## [WHAT THE TASK ASKS]
Below are lines of data; give the number of them that contain "payload", and only that.

[Stored records]
(* ===== verification/Sweeper.v ===== *)
(** * The sweeper goroutine of the span buffer

    [processPage] and [runSweeper]
    (processor/retroactivesampling/internal/buffer/buffer.go). [page_iter] is one
    iteration of the loop of [processPage]; it looks at the interest set and at
    the clock through a [view], and successive iterations may see different
    views, since [AddInterest] runs between them. *)

From S2P Require Import Prelude Bytes Format Ring Interest.

(** What one iteration sees under the read lock, and of the clock. *)
Record view := View { v_now : Time; v_interest : InterestSet }.

(** The calls the sweeper makes: [b.onMatch(tid, payload)], [b.evictObs(age)]. *)
Inductive event :=
| EMatch (tid : TraceID) (payload : bytes)
| EEvict (age : Duration).

#[global] Instance event_eq_dec : EqDecision event.
Proof. solve_decision. Defined.

(** The local variables of [processPage]. *)
Record scan := MkScan {
  sc_scratch : bytes;
  sc_pos : Z;
  sc_full : bool;              (* fullyConsumed *)
  sc_chunks : Z;               (* chunksConsumed *)
  sc_minRem : Duration;        (* minRemaining *)
  sc_wb : bool;                (* needsWriteback *)
  sc_events : list event;      (* the callbacks so far *)
}.

Definition scan_start (scratch : bytes) : scan := MkScan scratch 0 true 1 0 false [].

(** A record was handed to a callback: the identifier in the page is
    overwritten with the tombstone. *)
Definition scan_kill (ev : event) (size : Z) (s : scan) : scan :=
  MkScan (copy_at (sc_scratch s) (sc_pos s) tombstoneID) (sc_pos s + size)
    (sc_full s) (sc_chunks s) (sc_minRem s) true (sc_events s ++ [ev]).

Definition min_remaining (minRem remaining : Duration) : Duration :=
  if (minRem =? 0) || (remaining <? minRem) then remaining else minRem.

(** A record is left pending. *)
Definition scan_keep (remaining : Duration) (size : Z) (s : scan) : scan :=
  MkScan (sc_scratch s) (sc_pos s + size) false (sc_chunks s)
    (min_remaining (sc_minRem s) remaining) (sc_wb s) (sc_events s).

Definition scan_skip (size : Z) (s : scan) : scan :=
  MkScan (sc_scratch s) (sc_pos s + size) (sc_full s) (sc_chunks s)
    (sc_minRem s) (sc_wb s) (sc_events s).

Definition scan_chunks (n : Z) (s : scan) : scan :=
  MkScan (sc_scratch s) (sc_pos s) (sc_full s) n (sc_minRem s) (sc_wb s) (sc_events s).

Definition scan_wait (s : scan) : scan :=
  MkScan (sc_scratch s) (sc_pos s) false (sc_chunks s) (sc_minRem s) (sc_wb s) (sc_events s).

Section sweeper.
Context `{BufCfg}.

(** [used > b.maxBytes*3/4 || closing] *)
Definition pressure (used : Z) (closing : bool) : bool :=
  (Z.quot (i64 (maxBytes * 3)) 4 <? used) || closing.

## [YOUR RESPONSE]
2